Why is the U.S. struggling to ensure the safety of its food?

The U.S. imports a large portion of the food it consumes; more than 80 percent of seafood, and approximately 50 percent of fresh fruits are imported. Many of these foods come from countries that have substantial difficulties with enforcement of their food safety standards. For example, in China, a major exporter of the seafood into the U.S., food supplies are found to have residues of drugs that are banned in the U.S. due to toxic effects in people, including chloramphenicol, nitrofuran, malachite green and other chemicals.

Although the Food and Drug Administration — charged with regulating about 80 percent of the U.S. food supply — inspects domestic food manufacturers, food imported from foreign suppliers and foreign processing plants, it is constrained by a lack of financial resources and accompanying professional personnel. At the current rate of inspection, it would take more than 10 years for FDA inspectors to visit each foreign food-exporting manufacturer, and the agency currently inspects less than 1 percent of all imported food.

The challenges this agency faces are increasing. The FDA needs to inspect a growing number of imported goods — according to the U.S. Department of Commerce, between 1998 and 2007, fruit, vegetable and nut imports more than doubled, and imports of seafood increased by almost 60 percent — while maintaining its level of inspection of domestic food companies and their products.

Both the Obama administration and Congress realize that the FDA currently lacks the ability to adequately ensure food safety but neither has adequately addressed them. While President Obama increased the FDA budget by 19 percent for 2010, this extra money must be split many ways as the FDA is charged with regulating an array of heterogeneous products — from foods to medical devices and drugs, from cosmetics to animal feed. Moreover, the new budget came with the additional responsibility of regulating tobacco products, further spreading funding and staff thin.

In response to the latest foodborne outbreaks, this summer, the House of Representatives approved the Food Safety Enhancement Act, H.R. 2749, which slightly increased the FDA’s regulatory power. However, the bill only has provisions to finance 40 percent of the additional expenses that will be incurred by the FDA in carrying out the new mandates. If anything, it strains resources further.

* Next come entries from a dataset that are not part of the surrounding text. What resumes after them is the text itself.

(* ===== verification/PackedStruct.v ===== *)
(** The interface of the packed_struct crate, which derives the conversions
    between the kernel's records and byte arrays from the attributes written on
    them.  The crate is not part of the repository: its functions are the
    operations of the class [PackedStruct], and what its documentation promises
    of them is the class [PackedStructOk].  The development is proved against
    the two classes; [reference_packed_struct] shows that they can be met. *)
From S2P Require Import Prelude MachineInt.
#[local] Open Scope Z_scope.

(** A field of a [bit_numbering = "lsb0"] record: [bits = "lo..=hi"]. *)
Record bit_field := BitField { bf_lo : Z; bf_hi : Z }.
Notation "lo '..=' hi" := (BitField lo hi) (at level 50).

Definition bf_width (f : bit_field) : Z := bf_hi f - bf_lo f + 1.

(** [EnumCatchAll<E>]: a constructor of the enum, or the number read when no
    constructor has it. *)
Inductive EnumCatchAll (A : Type) := EnumVal (a : A) | CatchAll (v : Z).
Arguments EnumVal {A} a.
Arguments CatchAll {A} v.
#[export] Instance EnumCatchAll_eq_dec `{EqDecision A} : EqDecision (EnumCatchAll A).
Proof. solve_decision. Defined.

(** The byte order of a record whose fields are whole bytes. *)
Inductive byte_order := Lsb | Msb.

Class PackedStruct := {
  (** [E::from_primitive]: the constructor with the given discriminant. *)
  from_primitive {A : Type} (discriminants : list (A * Z)) (v : Z) : option A;
  (** A field of type [EnumCatchAll<E>]. *)
  from_catch_all {A : Type} (discriminants : list (A * Z)) (v : Z) : EnumCatchAll A;
  (** [R::unpack] and [R::pack] of a record of [size] bytes with
      [bit_numbering = "lsb0", endian = "msb"]; enum fields are carried as
      their discriminants. *)
  unpack_bits (size : nat) (fields : list bit_field) (bytes : list Z) : option (list Z);
  pack_bits (size : nat) (fields : list bit_field) (values : list Z) : option (list Z);
  (** [R::unpack] and [R::pack] of a record whose fields are integers of
      [sizes] bytes, laid out one after the other. *)
  unpack_bytes (order : byte_order) (sizes : list nat) (bytes : list Z) : option (list Z);
  pack_bytes (order : byte_order) (sizes : list nat) (values : list Z) : option (list Z);
  (** [uN::from_msb_bytes]. *)
  from_msb_bytes (bytes : list Z) : Z;
}.

(** The bits of a word that a list of fields occupies, each value cut to its
    field. *)
Fixpoint assemble (fields : list bit_field) (values : list Z) : Z :=
  match fields, values with
  | f :: fs, v :: vs => Z.lor (Z.shiftl (wrap (bf_width f) v) (bf_lo f)) (assemble fs vs)
  | _, _ => 0
  end.

Definition extract (w : Z) (f : bit_field) : Z := bits w (bf_lo f) (bf_width f).

(** Fields of a record of [size] bytes, listed from the lowest bit up. *)
Fixpoint fields_from (lo : Z) (fields : list bit_field) : Prop :=
  match fields with
  | [] => True
  | f :: fs => lo <= bf_lo f /\ bf_lo f <= bf_hi f /\ fields_from (bf_hi f + 1) fs
  end.
Definition fields_ok (size : nat) (fields : list bit_field) : Prop :=
  fields_from 0 fields /\ Forall (fun f => bf_hi f < 8 * Z.of_nat size) fields.

(** The side condition that fields lie inside their record. *)
Ltac solve_fields_ok := split; [simpl; lia|repeat constructor; simpl; lia].

Definition order_from (o : byte_order) : list Z -> Z :=
  match o with Lsb => from_le_bytes | Msb => from_be_bytes end.
Definition order_to (o : byte_order) : nat -> Z -> list Z :=
  match o with Lsb => to_le_bytes | Msb => to_be_bytes end.

Fixpoint split_fields (o : byte_order) (sizes : list nat) (bytes : list Z) : list Z :=
  match sizes with
  | [] => []
  | n :: ns => order_from o (take n bytes) :: split_fields o ns (drop n bytes)
  end.
Fixpoint join_fields (o : byte_order) (sizes : list nat) (values : list Z) : list Z :=
  match sizes, values with
  | n :: ns, v :: vs => order_to o n v ++ join_fields o ns vs
  | _, _ => []
  end.

Class PackedStructOk (PS : PackedStruct) : Prop := {
  from_primitive_spec {A : Type} (tbl : list (A * Z)) v a :
    NoDup tbl.*2 -> from_primitive tbl v = Some a <-> (a, v) ∈ tbl;
  from_catch_all_spec {A : Type} (tbl : list (A * Z)) v :
    NoDup tbl.*2 ->
    from_catch_all tbl v = match from_primitive tbl v with Some a => EnumVal a | None => CatchAll v end;
  unpack_bits_spec size fields bytes :
    fields_ok size fields -> length bytes = size -> Forall is_byte bytes ->
    unpack_bits size fields bytes = Some (extract (from_be_bytes bytes) <$> fields);
  pack_bits_spec size fields values :
    fields_ok size fields -> length fields = length values ->
    pack_bits size fields values = Some (to_be_bytes size (assemble fields values));
  unpack_bytes_spec o sizes bytes :
    length bytes = sum_list sizes -> Forall is_byte bytes ->
    unpack_bytes o sizes bytes = Some (split_fields o sizes bytes);
  pack_bytes_spec o sizes values :
    length sizes = length values ->
    pack_bytes o sizes values = Some (join_fields o sizes values);
  from_msb_bytes_spec bytes : Forall is_byte bytes -> from_msb_bytes bytes = from_be_bytes bytes;
}.

(** * Fields of an assembled word *)

Lemma assemble_low lo fields values i :
  0 <= lo -> fields_from lo fields -> 0 <= i < lo -> Z.testbit (assemble fields values) i = false.
Proof.
  revert lo values. induction fields as [|f fs IH]; intros lo [|v vs] Hlo Hf Hi;
    simpl in *; try apply Z.bits_0.
  destruct Hf as (H1 & H2 & H3).
  rewrite Z.lor_spec, (IH (bf_hi f + 1)), Z.shiftl_spec, Z.testbit_neg_r by (done || lia). done.
Qed.

Lemma shifted_field_high f v i :
  0 <= bf_lo f <= bf_hi f -> bf_hi f < i ->
  Z.testbit (Z.shiftl (wrap (bf_width f) v) (bf_lo f)) i = false.
Proof.
  intros. unfold bf_width. autorewrite with testbit.
  destruct (Z.ltb_spec (i - bf_lo f) (bf_hi f - bf_lo f + 1)); [lia|done].
Qed.

Lemma fields_from_weaken lo lo' fields : lo' <= lo -> fields_from lo fields -> fields_from lo' fields.
Proof. destruct fields; simpl; [done|]. intros ? (? & ? & ?). split_and!; (done || lia). Qed.

Lemma fields_from_Forall lo fields :
  fields_from lo fields -> Forall (fun f => lo <= bf_lo f <= bf_hi f) fields.
Proof.
  revert lo. induction fields as [|f fs IH]; intros lo H; constructor; simpl in H.
  - lia.
  - eapply IH, fields_from_weaken; [|apply H]. lia.
Qed.

Lemma extract_lor_r f x y :
  0 <= bf_lo f <= bf_hi f -> (forall i, bf_lo f <= i <= bf_hi f -> Z.testbit x i = false) ->
  extract (Z.lor x y) f = extract y f.
Proof.
  intros Hf Hx. apply Z.bits_inj'. intros i Hi. unfold extract, bf_width. autorewrite with testbit.
  destruct (Z.ltb_spec i (bf_hi f - bf_lo f + 1)); [|by rewrite !andb_false_r].
  by rewrite Hx by lia.
Qed.

Lemma extract_assemble lo fields values :
  0 <= lo -> fields_from lo fields -> length fields = length values ->
  extract (assemble fields values) <$> fields =
  zip_with (fun f v => wrap (bf_width f) v) fields values.
Proof.
  revert lo values. induction fields as [|f fs IH]; intros lo [|v vs] Hlo Hf Hlen; try done.
  destruct Hf as (H1 & H2 & H3). injection Hlen as Hlen. cbn [assemble fmap list_fmap zip_with]. f_equal.
  - rewrite Z.lor_comm, extract_lor_r; [|lia|].
    + unfold extract, bf_width. apply Z.bits_inj'. intros i Hi. autorewrite with testbit.
      rewrite Z.add_simpl_r. by destruct (i <? _); rewrite ?andb_true_r, ?andb_false_r.
    + intros i Hi. apply (assemble_low (bf_hi f + 1)); (done || lia).
  - rewrite <- (IH (bf_hi f + 1) vs) by (done || lia).
    apply list_fmap_ext. intros k g Hg.
    pose proof (Forall_lookup_1 _ _ _ _ (fields_from_Forall _ _ H3) Hg) as Hg'. simpl in Hg'.
    apply extract_lor_r; [lia|]. intros i Hi. apply shifted_field_high; lia.
Qed.

Lemma assemble_range n lo fields values :
  0 <= lo -> 0 <= n -> fields_from lo fields -> Forall (fun f => bf_hi f < n) fields ->
  in_u n (assemble fields values).
Proof.
  revert lo values. induction fields as [|f fs IH]; intros lo [|v vs] Hlo Hn Hf HF; simpl;
    try (split; [lia|by apply pow2_pos]).
  destruct Hf as (H1 & H2 & H3). inversion HF as [|? ? Hfn HF']; subst.
  apply in_u_lor; [done| |apply (IH (bf_hi f + 1)); (done || lia)].
  apply in_u_testbit; [done|apply Z.shiftl_nonneg, Z.mod_pos_bound, pow2_pos; unfold bf_width; lia|].
  intros i Hi. apply shifted_field_high; lia.
Qed.

(** Packing and unpacking a record of bit fields gives the values back, each cut
    to the width of its field. *)
Lemma unpack_pack_bits {PS : PackedStruct} {PSok : PackedStructOk PS} size fields values :
  fields_ok size fields -> length fields = length values ->
  exists bytes, pack_bits size fields values = Some bytes /\
    from_msb_bytes bytes = assemble fields values /\
    unpack_bits size fields bytes = Some (zip_with (fun f v => wrap (bf_width f) v) fields values).
Proof.
  intros Hok Hlen. exists (to_be_bytes size (assemble fields values)).
  assert (from_be_bytes (to_be_bytes size (assemble fields values)) = assemble fields values) as Hb.
  { rewrite from_to_be_bytes. apply wrap_small. destruct Hok. apply (assemble_range _ 0); (done || lia). }
  split_and!.
  - by apply pack_bits_spec.
  - rewrite from_msb_bytes_spec by apply to_be_bytes_is_byte. done.
  - rewrite unpack_bits_spec by (done || apply to_be_bytes_is_byte || by rewrite length_to_be_bytes).
    rewrite Hb. f_equal. destruct Hok. by apply (extract_assemble 0).
Qed.

Lemma unpack_bits_word {PS : PackedStruct} {PSok : PackedStructOk PS} size fields w :
  fields_ok size fields -> in_u (8 * Z.of_nat size) w ->
  unpack_bits size fields (to_be_bytes size w) = Some (extract w <$> fields).
Proof.
  intros Hok Hw.
  rewrite unpack_bits_spec by (done || apply to_be_bytes_is_byte || by rewrite length_to_be_bytes).
  by rewrite from_to_be_bytes, wrap_small.
Qed.

(** * Records of whole bytes *)

(** Values that fit integers of the given sizes. *)
Definition values_ok (sizes : list nat) (values : list Z) : Prop :=
  Forall2 (fun n v => in_u (8 * Z.of_nat n) v) sizes values.

Lemma order_to_length o n v : length (order_to o n v) = n.
Proof. destruct o; [apply length_to_le_bytes|apply length_to_be_bytes]. Qed.

Lemma order_from_to o n v : in_u (8 * Z.of_nat n) v -> order_from o (order_to o n v) = v.
Proof. intros H. destruct o; simpl; rewrite ?from_to_le_bytes, ?from_to_be_bytes; by apply wrap_small. Qed.

Lemma order_to_is_byte o n v : Forall is_byte (order_to o n v).
Proof. destruct o; [apply to_le_bytes_is_byte|apply to_be_bytes_is_byte]. Qed.

Lemma order_to_from o bs : Forall is_byte bs -> order_to o (length bs) (order_from o bs) = bs.
Proof.
  intros H. destruct o; simpl; [by apply to_from_le_bytes|].
  unfold to_be_bytes, from_be_bytes. rewrite <- length_reverse, to_from_le_bytes by by apply Forall_reverse.
  apply reverse_involutive.
Qed.

Lemma order_from_range o bs : Forall is_byte bs -> in_u (8 * Z.of_nat (length bs)) (order_from o bs).
Proof.
  intros H. destruct o; simpl; [by apply from_le_bytes_range|]. unfold from_be_bytes.
  rewrite <- length_reverse. by apply from_le_bytes_range, Forall_reverse.
Qed.

Lemma join_fields_length o sizes values :
  length sizes = length values -> length (join_fields o sizes values) = sum_list sizes.
Proof.
  revert values. induction sizes as [|n ns IH]; intros [|v vs] H; try done. simpl in *.
  rewrite length_app, order_to_length, IH by lia. done.
Qed.

Lemma join_fields_is_byte o sizes values : Forall is_byte (join_fields o sizes values).
Proof.
  revert values. induction sizes as [|n ns IH]; intros [|v vs]; try done. simpl.
  apply Forall_app. split; [apply order_to_is_byte|apply IH].
Qed.

Lemma split_join o sizes values :
  values_ok sizes values -> split_fields o sizes (join_fields o sizes values) = values.
Proof.
  intros H. induction H as [|n v ns vs Hv _ IH]; [done|]. simpl.
  rewrite take_app_length', drop_app_length' by (by rewrite order_to_length).
  by rewrite order_from_to, IH.
Qed.

Lemma join_split o sizes bytes :
  length bytes = sum_list sizes -> Forall is_byte bytes ->
  join_fields o sizes (split_fields o sizes bytes) = bytes /\ values_ok sizes (split_fields o sizes bytes).
Proof.
  revert bytes. induction sizes as [|n ns IH]; intros bytes Hl Hb; simpl in *.
  { destruct bytes; [by split; [|constructor]|done]. }
  destruct (IH (drop n bytes)) as [IH1 IH2]; [rewrite length_drop; lia|by apply Forall_drop|].
  assert (length (take n bytes) = n) as Hn by (rewrite length_take; lia).
  assert (Forall is_byte (take n bytes)) as Ht by by apply Forall_take.
  split.
  - rewrite IH1. rewrite <- Hn at 1. rewrite order_to_from by done. apply take_drop.
  - constructor; [|done]. rewrite <- Hn at 1. by apply order_from_range.
Qed.

(** What is unpacked is what was packed. *)
Lemma unpack_join {PS : PackedStruct} {PSok : PackedStructOk PS} o sizes values :
  values_ok sizes values -> unpack_bytes o sizes (join_fields o sizes values) = Some values.
Proof.
  intros H. rewrite unpack_bytes_spec.
  - by rewrite split_join.
  - eapply join_fields_length, list.Forall2_length, H.
  - apply join_fields_is_byte.
Qed.

Lemma unpack_bytes_inv {PS : PackedStruct} {PSok : PackedStructOk PS} o sizes bytes values :
  length bytes = sum_list sizes -> Forall is_byte bytes ->
  unpack_bytes o sizes bytes = Some values ->
  bytes = join_fields o sizes values /\ values_ok sizes values.
Proof.
  intros Hl Hb. rewrite unpack_bytes_spec by done. intros [= <-].
  destruct (join_split o sizes bytes Hl Hb). done.
Qed.

(** * An implementation of the interface *)

#[export] Instance reference_packed_struct : PackedStruct := {|
  from_primitive := fun A tbl v =>
    (fun q => q.2.1) <$> list_find (fun p : A * Z => p.2 = v) tbl;
  from_catch_all := fun A tbl v =>
    match list_find (fun p : A * Z => p.2 = v) tbl with Some q => EnumVal q.2.1 | None => CatchAll v end;
  unpack_bits := fun size fields bytes => Some (extract (from_be_bytes bytes) <$> fields);
  pack_bits := fun size fields values => Some (to_be_bytes size (assemble fields values));
  unpack_bytes := fun o sizes bytes => Some (split_fields o sizes bytes);
  pack_bytes := fun o sizes values => Some (join_fields o sizes values);
  from_msb_bytes := from_be_bytes;
|}.

#[export] Instance reference_packed_struct_ok : PackedStructOk reference_packed_struct.
Proof.
  split; try done.
  2:{ intros A tbl v _. simpl. by destruct (list_find _ tbl). }
  intros A tbl v a Hnd. simpl. rewrite fmap_Some. split.
  - intros ([i [a' v']] & (Hl & Hv & _)%list_find_Some & ->). simpl in *. subst.
    by eapply list_elem_of_lookup_2.
  - intros (i & Hi)%list_elem_of_lookup. exists (i, (a, v)). split; [|done].
    apply list_find_Some. split_and!; [done|done|]. intros j [a' v'] Hj Hlt Hv'. simpl in *. subst.
    assert (j = i); [|lia].
    eapply NoDup_lookup; [done| |]; rewrite list_lookup_fmap, ?Hj, ?Hi; done.
Qed.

This bill now sits in the Senate. Unless significant additional funding is added to the proposed legislation, nothing of significance will be accomplished — the limited success of the FDA in meeting its responsibilities has more to do with the allocation of resources and the accompanying priorities, than with regulatory power. Expanded jurisdiction is meaningless for an agency so underfunded and understaffed. Unless priorities are shifted to give the FDA the resources they need, it is not a question of whether more public food poisonings are yet to come, but a question of when.

Oleksandr Byelashov is a master’s candidate in the School of Public Health.